Content starts
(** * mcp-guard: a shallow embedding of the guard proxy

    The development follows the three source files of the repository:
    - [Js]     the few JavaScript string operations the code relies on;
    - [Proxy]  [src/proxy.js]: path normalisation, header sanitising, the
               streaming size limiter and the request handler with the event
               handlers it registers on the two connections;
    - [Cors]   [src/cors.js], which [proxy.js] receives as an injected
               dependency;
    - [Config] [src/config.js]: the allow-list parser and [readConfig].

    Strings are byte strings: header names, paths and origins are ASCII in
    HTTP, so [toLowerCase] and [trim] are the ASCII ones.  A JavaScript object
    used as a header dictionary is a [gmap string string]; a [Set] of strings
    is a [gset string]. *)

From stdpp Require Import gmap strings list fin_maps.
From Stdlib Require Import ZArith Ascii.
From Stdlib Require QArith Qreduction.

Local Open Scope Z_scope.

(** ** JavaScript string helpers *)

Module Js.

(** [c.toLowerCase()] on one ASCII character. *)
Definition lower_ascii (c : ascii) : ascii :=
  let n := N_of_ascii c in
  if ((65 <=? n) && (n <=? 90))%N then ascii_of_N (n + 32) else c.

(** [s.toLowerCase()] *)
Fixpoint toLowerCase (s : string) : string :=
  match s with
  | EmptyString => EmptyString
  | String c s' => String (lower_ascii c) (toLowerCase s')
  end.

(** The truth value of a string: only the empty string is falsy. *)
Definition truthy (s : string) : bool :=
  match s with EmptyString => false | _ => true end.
Content ends
Content starts
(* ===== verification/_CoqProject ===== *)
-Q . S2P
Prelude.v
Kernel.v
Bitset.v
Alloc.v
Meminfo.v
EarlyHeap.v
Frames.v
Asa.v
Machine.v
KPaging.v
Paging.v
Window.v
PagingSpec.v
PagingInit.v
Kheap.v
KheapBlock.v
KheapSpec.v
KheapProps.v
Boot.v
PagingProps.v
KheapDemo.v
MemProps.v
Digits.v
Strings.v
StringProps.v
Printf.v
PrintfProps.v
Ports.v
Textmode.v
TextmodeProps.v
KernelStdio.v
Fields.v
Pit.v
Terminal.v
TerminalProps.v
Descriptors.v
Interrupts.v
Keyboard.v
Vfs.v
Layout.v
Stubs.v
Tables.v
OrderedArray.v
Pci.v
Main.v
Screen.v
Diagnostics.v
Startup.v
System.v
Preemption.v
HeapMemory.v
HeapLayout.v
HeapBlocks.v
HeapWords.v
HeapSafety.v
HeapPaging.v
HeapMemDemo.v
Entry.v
Content ends
_TASK BRIEF_. Every line of the listing that includes the word "JavaScript" belongs in the answer.

_ANSWER TO THIS EXERCISE_.
    - [Js]     the few JavaScript string operations the code relies on;
    HTTP, so [toLowerCase] and [trim] are the ASCII ones.  A JavaScript object
(** ** JavaScript string helpers *)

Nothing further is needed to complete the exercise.